The year that the present work was made, Dubuffet was the subject of a retrospective at the Cercle Volney, and his first museum retrospective at Morsbroich Museum near Cologne followed just a few years later. Major retrospectives of Dubuffet’s work have been held at The Museum of Modern Art in New York, Kunsthaus in Zurich, the Los Angeles County Museum of Art, the Walker Art Center in Minneapolis, The San Francisco Museum of Modern Art, the Solomon R. Guggenheim Museum, and the Centre Georges Pompidou, to name but a few examples. With his unique style, Dubuffet deliberately strips away the gloss of traditional aesthetics to make work that is direct, energetic, and reminiscent of some of the abstractions preferred by so many of his contemporaries.
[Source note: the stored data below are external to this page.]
(* ===== verification/K8s.v ===== *)
(** * The router and the cluster

    [env-router/internal/k8s]: the watcher of the agents' endpoints
    ([watcher.go]), which keeps the pool equal to the live addresses, and the
    scaler ([scaler.go]), which sets the number of replicas from the counts of
    the pool.  The answers of the cluster's API are arguments. *)
From S2P Require Import Prelude Pool.
Local Open Scope Z_scope.

(** ** Watcher *)

(** An [Endpoints] object: the addresses of each subset. *)
Definition Endpoints : Type := list (list string).

(** An event of the watch channel; the object of an event need not be an
    [Endpoints]. *)
Inductive watch_event :=
| Added (ep : option Endpoints)
| Modified (ep : option Endpoints)
| Deleted
| OtherEvent.

(** What a syncEndpoints run reads besides the pool. *)
Record sync_env := SyncEnv {
  sync_dial : string → string + Z;
  sync_clock : Z;
  live_order : gset string → list string;     (* iteration over [liveAddrs] *)
  pool_order : Pool → list string;            (* iteration over the pool *)
}.

Section watcher.
Context (grpcPort : string).

(** [fmt.Sprintf("%s:%s", addr.IP, ew.grpcPort)] *)
Definition target (ip : string) : string := ip +:+ ":" +:+ grpcPort.

Definition liveAddrs (ep : Endpoints) : gset string :=
  foldl (λ live subset, foldl (λ live ip, {[target ip]} ∪ live) live subset) ∅ ep.

Definition syncEndpoints (env : sync_env) (ep : Endpoints) (p : Pool) : Pool :=
  let live := liveAddrs ep in
  let p := foldl (λ p addr, (AddAgent (sync_dial env) (sync_clock env) addr p).2) p (live_order env live) in
  RemoveAgentsNotIn live (pool_order env p) p.

(** The body of the loop on one event. *)
Definition handle_event (env : sync_env) (e : watch_event) (p : Pool) : Pool :=
  match e with
  | Added (Some ep) | Modified (Some ep) => syncEndpoints env ep p
  | Added None | Modified None => p
  | Deleted => p
  | OtherEvent => p
  end.

Inductive watch_error :=
| initial_endpoints_get (err : string)
| watch_endpoints (err : string)
| watch_channel_closed.

(** [watchLoop]: the result of the initial list, the result of the watch, and
    the events until the channel is closed. *)
Definition watchLoop (first : string + Endpoints) (watch : string + list watch_event)
    (env : sync_env) (p : Pool) : watch_error * Pool :=
  match first with
  | inl err => (initial_endpoints_get err, p)
  | inr ep =>
      let p := syncEndpoints env ep p in
      match watch with
      | inl err => (watch_endpoints err, p)
      | inr events => (watch_channel_closed, foldl (λ p e, handle_event env e p) p events)
      end
  end.

(** How a turn of the loop of [run] ends: the next one follows, or the context is
    cancelled while the events are awaited, or after the turn. *)
Inductive turn_end := Again | CancelledInTurn | CancelledAfter.

(** One turn: what the cluster's API answered, and its end. *)
Record round := Round {
  round_first : string + Endpoints;
  round_watch : string + list watch_event;
  round_env : sync_env;
  round_end : turn_end;
}.

Definition ends_run (e : turn_end) : bool := match e with Again => false | _ => true end.

(** The error of a turn, if it returns one. *)
Definition turn_error (e : turn_end) (err : watch_error) : list watch_error :=
  match e, err with CancelledInTurn, watch_channel_closed => [] | _, _ => [err] end.

(** [run]: the errors that are logged, and the pool. *)
Fixpoint watcher_run (rounds : list round) (p : Pool) : list watch_error * Pool :=
  match rounds with
  | [] => ([], p)
  | r :: rounds =>
      let '(err, p) := watchLoop (round_first r) (round_watch r) (round_env r) p in
      let errs := turn_error (round_end r) err in
      if ends_run (round_end r) then (errs, p)
      else let '(errs', p) := watcher_run rounds p in (errs ++ errs', p)
  end.

End watcher.

(** ** Scaler *)

(** A signed integer of [w] bits. *)
Definition sint (w z : Z) : Z := (z + 2 ^ (w - 1)) mod 2 ^ w - 2 ^ (w - 1).

Record AutoScaler := MkAutoScaler { warmPoolSize : Z }.

(** The number of replicas [reconcile] asks for, given the pool when the free
    agents are counted and when all are: the two counts take the lock apart. *)
Definition desiredReplicas (a : AutoScaler) (p_free p_total : Pool) : Z :=
  let freeCount := Z.of_nat (FreeCount p_free) in
  let totalCount := Z.of_nat (TotalCount p_total) in
  let busyCount := sint 64 (totalCount - freeCount) in
  let desired := sint 64 (busyCount + warmPoolSize a) in
  if desired <? 1 then 1 else desired.

(** The replica count that [reconcile] sends to the cluster, if it sends one;
    [scale] is the answer to [GetScale]. *)
Definition reconcile (a : AutoScaler) (p_free p_total : Pool) (scale : string + Z) : option Z :=
  match scale with
  | inl _ => None
  | inr currentReplicas =>
      let desired := desiredReplicas a p_free p_total in
      if desired =? currentReplicas then None else Some (sint 32 desired)
  end.

(** What the loop of the scaler's [run] meets: a tick with the pool as each count
    saw it and the answer to [GetScale], a change of the target, the end. *)
Inductive scaler_event :=
| Tick (p_free p_total : Pool) (scale : string + Z)
| Retarget (size : Z)
| Cancelled.

(** The error carries the refused size. *)
Definition SetWarmPoolSize (size : Z) (a : AutoScaler) : option Z * AutoScaler :=
  if size <? 0 then (Some size, a)
  else (None, MkAutoScaler size).

(** [run]: the replica counts sent to the cluster. *)
Fixpoint scaler_run (evs : list scaler_event) (a : AutoScaler) : list Z :=
  match evs with
  | [] | Cancelled :: _ => []
  | Tick p_free p_total scale :: evs =>
      match reconcile a p_free p_total scale with
      | Some replicas => replicas :: scaler_run evs a
      | None => scaler_run evs a
      end
  | Retarget size :: evs => scaler_run evs (SetWarmPoolSize size a).2
  end.

(** ** Start and stop *)

(** Both components start their loop in a goroutine of its own under a context that
    [Stop] cancels. *)
Module Loops.

(** The contexts of the process: those created, those cancelled, and the loops that
    run, each by its context. *)
Record contexts := Contexts {
  created : nat;
  cancelled : gset nat;
  loops : list nat;
}.

(** The member [cancel] of an [EndpointWatcher] or of an [AutoScaler]. *)
Record component := Component { cancel : option nat }.

Definition New : component := Component None.

(** [context.WithCancel], [cancel] set, and [go run(ctx)]. *)
Definition Start (c : component) (x : contexts) : component * contexts :=
  (Component (Some (created x)), Contexts (S (created x)) (cancelled x) (loops x ++ [created x])).

Definition Stop (c : component) (x : contexts) : contexts :=
  match cancel c with
  | Some ctx => Contexts (created x) ({[ctx]} ∪ cancelled x) (loops x)
  | None => x
  end.

(** The loops that nothing has told to return. *)
Definition running (x : contexts) : list nat := filter (λ ctx, ctx ∉ cancelled x) (loops x).

(** What a program does with two components: the watcher and the scaler. *)
Inductive call := StartWatcher | StopWatcher | StartScaler | StopScaler.

Definition perform (o : call) (s : component * component * contexts) : component * component * contexts :=
  let '(w, a, x) := s in
  match o with
  | StartWatcher => let '(w, x) := Start w x in (w, a, x)
  | StopWatcher => (w, a, Stop w x)
  | StartScaler => let '(a, x) := Start a x in (w, a, x)
  | StopScaler => (w, a, Stop a x)
  end.

Definition performed (os : list call) : component * component * contexts :=
  foldl (flip perform) (New, New, Contexts 0 ∅ []) os.

(** The calls of the router's [main] leave no loop behind; a second [Start] leaves
    one that no [Stop] ends. *)
Lemma main_stops_loops :
  running (performed [StartWatcher; StartScaler]).2 = [0; 1]%nat ∧
  running (performed [StartWatcher; StartScaler; StopScaler; StopWatcher]).2 = [] ∧
  running (performed [StartWatcher; StartWatcher; StopWatcher; StopWatcher]).2 = [0]%nat.
Proof. by vm_compute. Qed.

(** [Stop] before [Start] does nothing, and once more does nothing more. *)
Lemma stop_idempotent c x : Stop New x = x ∧ Stop c (Stop c x) = Stop c x.
Proof.
  split; [done|]. unfold Stop. destruct (cancel c); [|done]. cbn. by rewrite (assoc_L (∪)), union_idemp_L.
Qed.

End Loops.

(** ** Lemmas *)

(** Membership in a set that a loop grows. *)
Lemma elem_of_grow {B} (f : gset string → B → gset string) (P : B → Prop) a l live :
  (∀ x live, a ∈ f live x ↔ a ∈ live ∨ P x) →
  a ∈ foldl f live l ↔ a ∈ live ∨ ∃ x, x ∈ l ∧ P x.
Proof.
  intros Hf. revert live. induction l as [|x l IH]; intros live; cbn.
  - split; [auto|]. intros [?|(x & H & _)]; [done|by apply elem_of_nil in H].
  - rewrite IH, Hf. split.
    + intros [[?|?]|(y & ? & ?)]; [by left|right; exists x; split; [left|done]|].
      right. exists y. split; [by right|done].
    + intros [?|(y & [->|?]%elem_of_cons & ?)]; [by do 2 left|by left; right|]. right. by exists y.
Qed.

Lemma elem_of_liveAddrs port ep a :
  a ∈ liveAddrs port ep ↔ ∃ subset, subset ∈ ep ∧ ∃ ip, ip ∈ subset ∧ a = target port ip.
Proof.
  unfold liveAddrs. rewrite (elem_of_grow _ (λ subset, ∃ ip, ip ∈ subset ∧ a = target port ip)).
  - split; [intros [?%not_elem_of_empty|?]; done|auto].
  - intros subset live. apply elem_of_grow. intros ip live'.
    rewrite elem_of_union, elem_of_singleton. tauto.
Qed.

Lemma sint_id w z : 0 < w → - 2 ^ (w - 1) ≤ z < 2 ^ (w - 1) → sint w z = z.
Proof.
  intros Hw Hz. unfold sint.
  assert (2 ^ w = 2 * 2 ^ (w - 1)) as Hp by (rewrite <- Z.pow_succ_r by lia; f_equal; lia).
  rewrite Z.mod_small; lia.
Qed.

Lemma sint_small w z : 32 ≤ w → - 2 ^ 31 ≤ z < 2 ^ 31 → sint w z = z.
Proof.
  intros Hw Hz. assert (2 ^ 31 ≤ 2 ^ (w - 1)) by (apply Z.pow_le_mono_r; lia).
  apply sint_id; lia.
Qed.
Yet at the same time, his incredibly rich and complex work retains a visual charm that reflects the generosity of spirit that fills Dubuffet’s paintings and sculptures and makes them so consistently engaging. Enigmatic sculptures such as Tétonette are among the most notable renditions of the human figure in the 20th century artistic canon and using his unique and naïve style, the artist builds on the noble artistic tradition of re-inventing the conventions of human portraiture begun by Picasso and Braque to produce works that are unlike any of his contemporaries.